Reference is made to:

(a) Judgment/order dated 3rd June, 2011 of the High Court of

Jammu & Kashmir in OWP (PIL) No.406/2010 titled J&K

Voluntary Health & Dev. Association Vs. State.

(b) World Lung Foundation South Asia Vs. Ministry of Health &

Family Welfare MANU/DE/2692/2012.

(c) Judgment dated 29th March, 2011 of the Karnataka High Court

in W.P.(C) No.17958/2009 titled Cancer Patients Aid

Association Vs. State of Karnataka.

(d) Judgment dated 26th March, 2012 of the Kerala High Court in

W.P.(C) No.38513/2010 titled Kerala Voluntary Health

Services Vs. Union of India.

and it is contended that the directions sought in the instant petitions are

contrary thereto.

11. Though the High Court of Allahabad in Varshney General Sales v.

State of U.P. MANU/UP/0148/1994 has held that tobacco could not be

placed at par with liquor, as hazardous to health, and to trade wherein

there could be said to be no fundamental right and which aspect remained

undealt in the appeal therefrom reported as Godfrey Phillips India Ltd. v.
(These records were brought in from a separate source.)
Lemma zoomStep_range scale a :
  num 1 / num 10 ≤ scale ≤ num 2 →
  num 1 / num 10 ≤ zoomStep scale a ≤ num 2.
Proof.
  intros Hs.
  destruct a as [[[w h]|] viewport| | |]; simpl; try done.
  - case_match; [|done].
    apply mathMax_bounds; [by_evaluation|].
    eapply Qcle_trans; [apply mathMinInf_le|].
    eapply Qcle_trans; [apply mathMinInf_le|]. by_evaluation.
  - apply zoom_out_range; [by_evaluation..|done].
  - apply zoom_in_range; [by_evaluation..|done].
Qed.

Lemma scaleAfter_range actions :
  num 1 / num 10 ≤ scaleAfter actions ≤ num 2.
Proof.
  unfold scaleAfter.
  induction actions as [|a actions IH] using rev_ind; simpl.
  - split; by_evaluation.
  - rewrite foldl_app. simpl. by apply zoomStep_range.
Qed.

Lemma tenth_pos : 0 < num 1 / num 10.
Proof. by_evaluation. Qed.

(** X24. The zoom factor never leaves [0.1, 2], whatever sequence of fit,
    zoom-out, zoom-in and reset actions follows the initial value 1 and
    whatever the workspace and viewport sizes of each fit; so it is never 0,
    the number the canvas divides mouse distances by. Right after the
    zoom-out button it is at least 0.2. *)
Theorem scale_stays_in_range (actions : list ZoomAction) :
  num 1 / num 10 ≤ scaleAfter actions ≤ num 2
  ∧ scaleAfter actions ≠ 0
  ∧ num 2 / num 10 ≤ scaleAfter (actions ++ [ZoomOut]).
Proof.
  pose proof (scaleAfter_range actions) as [Hlo Hhi].
  split; [done|]. split.
  - intros H0. rewrite H0 in Hlo.
    apply Qcle_not_lt in Hlo. apply Hlo, tenth_pos.
  - unfold scaleAfter. rewrite foldl_app. simpl. apply mathMax_ge_l.
Qed.

Lemma fit_largest (t X Y one : Qc) :
  let s := mathMax t (mathMin X (mathMin Y one)) in
  t ≤ s ∧ s ≤ mathMax t one
  ∧ (s = t ∨ (s ≤ X ∧ s ≤ Y))
  ∧ (∀ r, r ≤ one → r ≤ X → r ≤ Y → r ≤ s).
Proof.
  intros s. subst s. split_and!.
  - apply mathMax_ge_l.
  - case_min_max; qc_order.
  - case_min_max; auto; right; split; qc_order.
  - intros r H1 HX HY. case_min_max; qc_order.
Qed.



(** ** Layers *)

Lemma StronglySorted_lookup_2 {A} (R : relation A) (l : list A) :
  (∀ i j x y, (i < j)%nat → l !! i = Some x → l !! j = Some y → R x y) →
  StronglySorted R l.
Proof.
  induction l as [|a l IH]; intros H; constructor.
  - apply IH. intros i j x y Hij Hi Hj.
    apply (H (S i) (S j)); [lia|done..].
  - apply Forall_lookup. intros j y Hj.
    apply (H 0%nat (S j)); [lia|done..].
Qed.

Lemma StronglySorted_impl_elem {A} (R R' : relation A) (l : list A) :
  (∀ x y, x ∈ l → y ∈ l → R x y → R' x y) →
  StronglySorted R l → StronglySorted R' l.
Proof.
  intros H Hl. induction Hl as [|a l Hl IH Ha]; constructor.
  - apply IH. intros x y Hx Hy. apply H; by right.
  - apply Forall_forall. intros y Hy.
    apply H; [by left|by right|].
    by eapply Forall_forall in Ha.
Qed.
State of U.P. (2005) 2 SCC 515 but over the time the hazards of tobacco

seem to have overtaken the hazards of liquor, leading to the legislation

such as COTPA. The Supreme Court in Khoday Distilleries Ltd. v. State

of Karnataka (1995) 1 SCC 574 observed that what may not be

considered harmful today, may be considered so tomorrow and what

articles and goods should be allowed to be produced, possessed, sold and

consumed, is to be left to the judgment of the legislative and executive

wisdom. Similarly, in Madras City Wine Merchants' Assn. v. State of

T.N. (1994) 5 SCC 509 and in Ramesh Chandra Kachardas Porwal v.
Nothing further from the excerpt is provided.